- Task description:
Which lines below fall between the one containing "List.concat (List.map snd" and the one containing "Proof. by split. Qed."? Repeat them exactly, counting both of those lines, and add nothing else.
-*-*-
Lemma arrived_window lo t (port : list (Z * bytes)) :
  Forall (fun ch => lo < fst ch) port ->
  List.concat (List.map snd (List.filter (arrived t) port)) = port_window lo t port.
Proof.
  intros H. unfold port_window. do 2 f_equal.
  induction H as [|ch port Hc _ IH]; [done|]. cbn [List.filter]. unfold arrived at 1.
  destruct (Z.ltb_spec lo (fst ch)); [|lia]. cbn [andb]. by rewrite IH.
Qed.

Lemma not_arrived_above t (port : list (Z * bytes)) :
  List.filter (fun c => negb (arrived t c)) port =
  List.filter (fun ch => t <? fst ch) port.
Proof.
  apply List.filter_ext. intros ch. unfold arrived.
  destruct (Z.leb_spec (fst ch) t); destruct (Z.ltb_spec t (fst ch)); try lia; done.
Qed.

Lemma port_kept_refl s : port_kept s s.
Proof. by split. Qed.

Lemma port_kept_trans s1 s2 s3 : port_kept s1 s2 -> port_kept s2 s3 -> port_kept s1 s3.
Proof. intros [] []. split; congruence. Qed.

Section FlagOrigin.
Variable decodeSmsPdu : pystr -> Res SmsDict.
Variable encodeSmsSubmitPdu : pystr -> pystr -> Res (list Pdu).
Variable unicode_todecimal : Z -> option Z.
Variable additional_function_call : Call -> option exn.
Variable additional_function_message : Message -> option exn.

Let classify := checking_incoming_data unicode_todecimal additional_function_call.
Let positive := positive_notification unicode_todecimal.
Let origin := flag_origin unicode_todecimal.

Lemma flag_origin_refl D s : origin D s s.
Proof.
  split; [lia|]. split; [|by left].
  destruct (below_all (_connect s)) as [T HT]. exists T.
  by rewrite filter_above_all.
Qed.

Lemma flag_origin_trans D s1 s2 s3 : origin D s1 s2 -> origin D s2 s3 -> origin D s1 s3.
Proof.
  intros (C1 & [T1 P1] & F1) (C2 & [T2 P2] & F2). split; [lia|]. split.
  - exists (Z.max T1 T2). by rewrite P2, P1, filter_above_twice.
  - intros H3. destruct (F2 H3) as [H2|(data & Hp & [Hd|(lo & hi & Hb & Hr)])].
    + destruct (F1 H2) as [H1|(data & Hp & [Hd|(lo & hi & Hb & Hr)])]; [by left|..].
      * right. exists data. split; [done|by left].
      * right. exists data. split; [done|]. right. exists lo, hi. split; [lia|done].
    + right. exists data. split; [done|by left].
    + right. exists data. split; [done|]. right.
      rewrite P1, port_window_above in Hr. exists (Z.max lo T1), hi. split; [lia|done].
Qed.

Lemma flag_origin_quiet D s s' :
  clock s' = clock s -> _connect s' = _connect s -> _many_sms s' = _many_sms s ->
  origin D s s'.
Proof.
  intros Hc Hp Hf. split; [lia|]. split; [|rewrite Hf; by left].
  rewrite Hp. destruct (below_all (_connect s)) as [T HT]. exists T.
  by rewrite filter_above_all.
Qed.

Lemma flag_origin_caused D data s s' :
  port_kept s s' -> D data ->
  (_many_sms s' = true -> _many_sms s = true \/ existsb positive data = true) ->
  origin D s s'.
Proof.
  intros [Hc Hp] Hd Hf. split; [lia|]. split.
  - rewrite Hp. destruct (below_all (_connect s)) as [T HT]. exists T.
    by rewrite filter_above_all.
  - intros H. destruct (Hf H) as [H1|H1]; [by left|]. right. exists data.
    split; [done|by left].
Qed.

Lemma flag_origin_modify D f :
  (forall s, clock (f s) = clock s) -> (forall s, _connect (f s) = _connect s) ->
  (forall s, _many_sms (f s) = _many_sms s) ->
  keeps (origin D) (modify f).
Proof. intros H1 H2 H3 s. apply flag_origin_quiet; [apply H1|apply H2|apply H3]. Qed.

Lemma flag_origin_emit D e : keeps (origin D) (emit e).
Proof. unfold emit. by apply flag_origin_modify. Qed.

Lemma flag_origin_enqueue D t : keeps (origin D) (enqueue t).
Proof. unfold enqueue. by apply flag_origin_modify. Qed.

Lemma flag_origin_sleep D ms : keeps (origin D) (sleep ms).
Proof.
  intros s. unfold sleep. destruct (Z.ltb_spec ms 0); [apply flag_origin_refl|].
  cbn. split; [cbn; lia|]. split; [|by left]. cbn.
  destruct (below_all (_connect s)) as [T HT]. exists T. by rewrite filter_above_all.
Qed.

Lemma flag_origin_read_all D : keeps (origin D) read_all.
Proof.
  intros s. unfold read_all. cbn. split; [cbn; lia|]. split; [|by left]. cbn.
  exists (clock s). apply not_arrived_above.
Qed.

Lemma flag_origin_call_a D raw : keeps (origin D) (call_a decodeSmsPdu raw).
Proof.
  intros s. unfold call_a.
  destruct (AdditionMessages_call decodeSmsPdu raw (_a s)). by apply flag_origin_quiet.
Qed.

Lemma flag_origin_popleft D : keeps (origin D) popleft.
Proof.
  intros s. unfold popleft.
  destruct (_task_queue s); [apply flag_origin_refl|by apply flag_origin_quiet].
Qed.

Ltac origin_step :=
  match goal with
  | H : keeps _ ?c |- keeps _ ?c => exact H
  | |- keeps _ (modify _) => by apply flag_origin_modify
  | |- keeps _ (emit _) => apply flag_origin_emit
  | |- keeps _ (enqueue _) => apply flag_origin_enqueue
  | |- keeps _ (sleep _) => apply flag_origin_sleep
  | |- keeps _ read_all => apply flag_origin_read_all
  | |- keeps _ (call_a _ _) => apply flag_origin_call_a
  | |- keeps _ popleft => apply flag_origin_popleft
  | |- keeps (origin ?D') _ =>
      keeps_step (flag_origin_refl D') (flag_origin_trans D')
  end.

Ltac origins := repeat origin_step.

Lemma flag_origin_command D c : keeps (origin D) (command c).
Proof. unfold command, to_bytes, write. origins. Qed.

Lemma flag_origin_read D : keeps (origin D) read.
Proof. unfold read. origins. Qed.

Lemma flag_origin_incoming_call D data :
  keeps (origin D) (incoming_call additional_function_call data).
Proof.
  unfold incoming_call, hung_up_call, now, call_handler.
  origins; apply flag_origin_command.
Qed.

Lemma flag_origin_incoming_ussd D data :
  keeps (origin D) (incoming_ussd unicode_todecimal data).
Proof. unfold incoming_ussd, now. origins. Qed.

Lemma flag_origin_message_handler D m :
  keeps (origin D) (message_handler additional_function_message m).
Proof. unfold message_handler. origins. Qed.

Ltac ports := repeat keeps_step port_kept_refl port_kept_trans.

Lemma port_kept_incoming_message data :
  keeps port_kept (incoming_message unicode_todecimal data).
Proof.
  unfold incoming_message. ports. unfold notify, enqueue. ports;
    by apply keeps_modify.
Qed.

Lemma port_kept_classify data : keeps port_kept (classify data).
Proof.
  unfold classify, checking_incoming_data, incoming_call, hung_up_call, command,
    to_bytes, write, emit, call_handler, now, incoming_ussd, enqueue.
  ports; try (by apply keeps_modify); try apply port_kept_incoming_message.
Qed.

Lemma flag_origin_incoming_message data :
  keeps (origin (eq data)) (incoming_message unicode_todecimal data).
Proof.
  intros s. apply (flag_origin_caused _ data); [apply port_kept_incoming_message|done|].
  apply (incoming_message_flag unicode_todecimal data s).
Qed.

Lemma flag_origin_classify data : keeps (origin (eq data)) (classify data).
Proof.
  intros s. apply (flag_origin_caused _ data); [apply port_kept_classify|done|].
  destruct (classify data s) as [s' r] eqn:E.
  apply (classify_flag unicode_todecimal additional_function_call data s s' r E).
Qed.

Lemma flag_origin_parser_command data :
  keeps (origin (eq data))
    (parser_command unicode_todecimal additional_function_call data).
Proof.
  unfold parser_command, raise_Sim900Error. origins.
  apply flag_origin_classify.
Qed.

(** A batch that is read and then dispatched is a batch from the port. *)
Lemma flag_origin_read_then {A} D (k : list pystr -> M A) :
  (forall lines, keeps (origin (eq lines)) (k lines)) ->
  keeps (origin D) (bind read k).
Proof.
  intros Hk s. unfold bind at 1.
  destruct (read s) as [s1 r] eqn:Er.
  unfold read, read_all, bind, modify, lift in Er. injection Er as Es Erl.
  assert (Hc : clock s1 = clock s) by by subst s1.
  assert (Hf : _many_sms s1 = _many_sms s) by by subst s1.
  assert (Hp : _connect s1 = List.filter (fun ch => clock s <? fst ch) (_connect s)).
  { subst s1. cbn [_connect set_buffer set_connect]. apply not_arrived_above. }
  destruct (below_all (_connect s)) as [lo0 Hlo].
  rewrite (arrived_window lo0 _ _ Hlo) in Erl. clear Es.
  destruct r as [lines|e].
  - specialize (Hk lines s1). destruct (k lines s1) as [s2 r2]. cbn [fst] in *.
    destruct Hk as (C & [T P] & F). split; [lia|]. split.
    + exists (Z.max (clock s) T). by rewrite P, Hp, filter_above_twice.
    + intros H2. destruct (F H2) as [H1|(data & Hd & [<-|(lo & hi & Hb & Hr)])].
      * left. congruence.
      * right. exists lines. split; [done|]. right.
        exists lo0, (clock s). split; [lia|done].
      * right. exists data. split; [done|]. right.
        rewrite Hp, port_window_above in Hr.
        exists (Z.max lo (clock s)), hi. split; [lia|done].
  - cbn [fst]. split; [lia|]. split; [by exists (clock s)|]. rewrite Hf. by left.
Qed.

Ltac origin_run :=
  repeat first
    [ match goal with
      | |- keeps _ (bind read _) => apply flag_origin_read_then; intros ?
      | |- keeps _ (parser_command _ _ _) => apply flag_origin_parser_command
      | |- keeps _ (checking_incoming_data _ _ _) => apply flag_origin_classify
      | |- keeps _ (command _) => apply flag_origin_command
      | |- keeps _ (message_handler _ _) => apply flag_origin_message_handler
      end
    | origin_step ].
-*-*-
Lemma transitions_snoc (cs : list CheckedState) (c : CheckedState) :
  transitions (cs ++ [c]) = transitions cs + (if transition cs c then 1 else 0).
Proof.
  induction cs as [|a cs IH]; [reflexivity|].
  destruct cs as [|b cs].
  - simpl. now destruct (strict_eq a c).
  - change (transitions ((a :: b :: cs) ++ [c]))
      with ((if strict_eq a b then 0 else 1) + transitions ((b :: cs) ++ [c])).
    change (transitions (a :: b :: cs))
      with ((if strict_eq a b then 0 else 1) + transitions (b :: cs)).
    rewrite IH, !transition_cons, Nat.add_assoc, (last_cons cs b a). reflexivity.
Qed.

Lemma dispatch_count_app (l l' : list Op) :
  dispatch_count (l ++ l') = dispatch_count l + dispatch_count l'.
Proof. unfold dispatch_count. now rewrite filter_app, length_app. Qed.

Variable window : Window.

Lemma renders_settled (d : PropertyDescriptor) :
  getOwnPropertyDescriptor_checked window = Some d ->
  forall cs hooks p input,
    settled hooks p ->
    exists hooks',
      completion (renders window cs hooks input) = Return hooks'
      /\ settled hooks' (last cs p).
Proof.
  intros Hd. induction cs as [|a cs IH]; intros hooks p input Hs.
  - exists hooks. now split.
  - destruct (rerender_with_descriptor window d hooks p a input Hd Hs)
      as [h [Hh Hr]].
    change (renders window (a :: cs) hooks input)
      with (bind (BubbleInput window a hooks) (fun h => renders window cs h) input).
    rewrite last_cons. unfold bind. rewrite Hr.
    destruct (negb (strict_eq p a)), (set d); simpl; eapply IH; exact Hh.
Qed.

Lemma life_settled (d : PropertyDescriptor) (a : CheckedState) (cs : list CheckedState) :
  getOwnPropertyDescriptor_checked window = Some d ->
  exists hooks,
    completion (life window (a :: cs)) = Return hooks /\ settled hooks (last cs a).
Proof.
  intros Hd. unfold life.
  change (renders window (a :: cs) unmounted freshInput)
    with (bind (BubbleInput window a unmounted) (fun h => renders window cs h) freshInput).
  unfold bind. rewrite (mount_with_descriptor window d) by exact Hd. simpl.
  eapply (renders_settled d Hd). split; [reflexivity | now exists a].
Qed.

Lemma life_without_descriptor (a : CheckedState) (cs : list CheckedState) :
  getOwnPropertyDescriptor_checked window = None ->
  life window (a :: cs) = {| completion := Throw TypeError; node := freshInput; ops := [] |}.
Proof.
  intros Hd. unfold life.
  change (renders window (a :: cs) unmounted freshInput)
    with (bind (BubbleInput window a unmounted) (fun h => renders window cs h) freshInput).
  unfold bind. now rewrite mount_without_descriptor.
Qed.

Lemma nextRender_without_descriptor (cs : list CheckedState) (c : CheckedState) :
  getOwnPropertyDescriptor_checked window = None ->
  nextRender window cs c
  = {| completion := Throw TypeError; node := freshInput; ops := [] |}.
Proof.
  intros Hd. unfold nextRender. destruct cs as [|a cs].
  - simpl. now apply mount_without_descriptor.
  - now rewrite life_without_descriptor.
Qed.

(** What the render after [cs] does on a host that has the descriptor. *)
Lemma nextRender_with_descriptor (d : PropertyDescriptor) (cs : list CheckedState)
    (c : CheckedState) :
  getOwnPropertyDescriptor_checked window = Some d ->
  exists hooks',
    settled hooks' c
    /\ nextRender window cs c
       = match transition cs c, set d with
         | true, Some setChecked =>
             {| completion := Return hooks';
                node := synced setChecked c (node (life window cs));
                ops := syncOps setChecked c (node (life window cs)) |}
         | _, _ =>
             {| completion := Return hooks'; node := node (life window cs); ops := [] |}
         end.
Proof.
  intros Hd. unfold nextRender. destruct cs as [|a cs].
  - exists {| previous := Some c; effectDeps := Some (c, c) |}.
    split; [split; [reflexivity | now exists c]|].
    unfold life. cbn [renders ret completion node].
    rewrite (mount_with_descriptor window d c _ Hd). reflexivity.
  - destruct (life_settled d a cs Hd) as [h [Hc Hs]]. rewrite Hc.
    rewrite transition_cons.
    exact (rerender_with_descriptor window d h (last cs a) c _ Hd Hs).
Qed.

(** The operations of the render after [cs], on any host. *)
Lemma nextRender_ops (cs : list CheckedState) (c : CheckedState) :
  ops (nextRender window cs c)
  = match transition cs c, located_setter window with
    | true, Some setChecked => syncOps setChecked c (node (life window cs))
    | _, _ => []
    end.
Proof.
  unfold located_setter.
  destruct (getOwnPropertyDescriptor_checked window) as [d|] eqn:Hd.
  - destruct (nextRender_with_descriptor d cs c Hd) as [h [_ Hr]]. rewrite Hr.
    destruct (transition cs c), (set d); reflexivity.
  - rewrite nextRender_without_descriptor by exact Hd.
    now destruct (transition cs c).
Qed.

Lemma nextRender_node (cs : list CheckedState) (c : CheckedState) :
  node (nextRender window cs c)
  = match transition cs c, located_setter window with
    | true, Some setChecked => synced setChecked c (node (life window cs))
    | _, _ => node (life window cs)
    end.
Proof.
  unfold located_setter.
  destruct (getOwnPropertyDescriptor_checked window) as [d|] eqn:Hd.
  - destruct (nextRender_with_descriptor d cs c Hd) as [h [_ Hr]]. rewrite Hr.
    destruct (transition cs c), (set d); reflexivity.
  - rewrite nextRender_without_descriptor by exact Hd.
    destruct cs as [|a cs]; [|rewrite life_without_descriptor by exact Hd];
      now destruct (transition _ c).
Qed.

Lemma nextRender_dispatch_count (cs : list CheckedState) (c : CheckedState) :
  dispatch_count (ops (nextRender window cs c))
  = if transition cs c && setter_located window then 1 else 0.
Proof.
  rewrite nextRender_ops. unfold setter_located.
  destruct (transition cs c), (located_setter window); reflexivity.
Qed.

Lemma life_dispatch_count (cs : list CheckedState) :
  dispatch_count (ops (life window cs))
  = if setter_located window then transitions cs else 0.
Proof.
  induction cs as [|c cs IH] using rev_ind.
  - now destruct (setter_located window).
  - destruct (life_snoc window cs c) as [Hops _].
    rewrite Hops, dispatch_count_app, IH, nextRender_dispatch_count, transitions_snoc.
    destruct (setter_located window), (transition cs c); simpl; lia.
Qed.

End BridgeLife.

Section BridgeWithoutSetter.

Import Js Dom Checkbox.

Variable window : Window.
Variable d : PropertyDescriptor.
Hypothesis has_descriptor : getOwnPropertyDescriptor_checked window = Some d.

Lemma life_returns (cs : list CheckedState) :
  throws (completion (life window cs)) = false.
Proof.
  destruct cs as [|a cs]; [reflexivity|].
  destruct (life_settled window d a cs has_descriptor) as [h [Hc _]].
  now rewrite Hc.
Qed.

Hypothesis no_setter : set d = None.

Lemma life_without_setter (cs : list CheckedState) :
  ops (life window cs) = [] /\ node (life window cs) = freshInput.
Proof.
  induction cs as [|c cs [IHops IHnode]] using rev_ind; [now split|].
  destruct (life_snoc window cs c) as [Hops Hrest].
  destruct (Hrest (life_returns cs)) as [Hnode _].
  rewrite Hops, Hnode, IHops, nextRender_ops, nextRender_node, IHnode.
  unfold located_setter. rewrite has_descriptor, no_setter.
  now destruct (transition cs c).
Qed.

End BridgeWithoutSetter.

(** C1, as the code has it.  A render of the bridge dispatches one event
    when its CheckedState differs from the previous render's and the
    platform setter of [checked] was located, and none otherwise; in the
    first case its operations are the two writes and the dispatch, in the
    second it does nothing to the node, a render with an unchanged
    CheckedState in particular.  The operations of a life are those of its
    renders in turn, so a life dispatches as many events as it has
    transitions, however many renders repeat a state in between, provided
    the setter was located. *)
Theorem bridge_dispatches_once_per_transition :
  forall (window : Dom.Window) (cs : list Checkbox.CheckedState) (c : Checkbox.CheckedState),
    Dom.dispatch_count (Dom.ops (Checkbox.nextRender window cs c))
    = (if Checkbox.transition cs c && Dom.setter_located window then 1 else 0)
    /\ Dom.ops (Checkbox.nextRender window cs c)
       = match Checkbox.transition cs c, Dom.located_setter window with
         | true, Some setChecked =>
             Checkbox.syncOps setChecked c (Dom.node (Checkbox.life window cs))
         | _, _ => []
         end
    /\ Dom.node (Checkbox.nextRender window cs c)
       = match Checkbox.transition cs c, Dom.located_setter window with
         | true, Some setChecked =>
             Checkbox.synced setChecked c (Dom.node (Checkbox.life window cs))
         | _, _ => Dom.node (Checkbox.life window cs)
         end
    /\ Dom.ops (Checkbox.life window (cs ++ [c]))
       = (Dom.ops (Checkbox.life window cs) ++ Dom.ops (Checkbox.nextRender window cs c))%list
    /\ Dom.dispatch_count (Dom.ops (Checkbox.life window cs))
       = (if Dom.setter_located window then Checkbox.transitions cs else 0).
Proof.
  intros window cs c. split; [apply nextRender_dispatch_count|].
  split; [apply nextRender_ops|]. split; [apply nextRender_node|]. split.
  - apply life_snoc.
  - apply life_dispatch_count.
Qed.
-*-*-
- Result:
  List.concat (List.map snd (List.filter (arrived t) port)) = port_window lo t port.
Proof.
  intros H. unfold port_window. do 2 f_equal.
  induction H as [|ch port Hc _ IH]; [done|]. cbn [List.filter]. unfold arrived at 1.
  destruct (Z.ltb_spec lo (fst ch)); [|lia]. cbn [andb]. by rewrite IH.
Qed.

Lemma not_arrived_above t (port : list (Z * bytes)) :
  List.filter (fun c => negb (arrived t c)) port =
  List.filter (fun ch => t <? fst ch) port.
Proof.
  apply List.filter_ext. intros ch. unfold arrived.
  destruct (Z.leb_spec (fst ch) t); destruct (Z.ltb_spec t (fst ch)); try lia; done.
Qed.

Lemma port_kept_refl s : port_kept s s.
Proof. by split. Qed.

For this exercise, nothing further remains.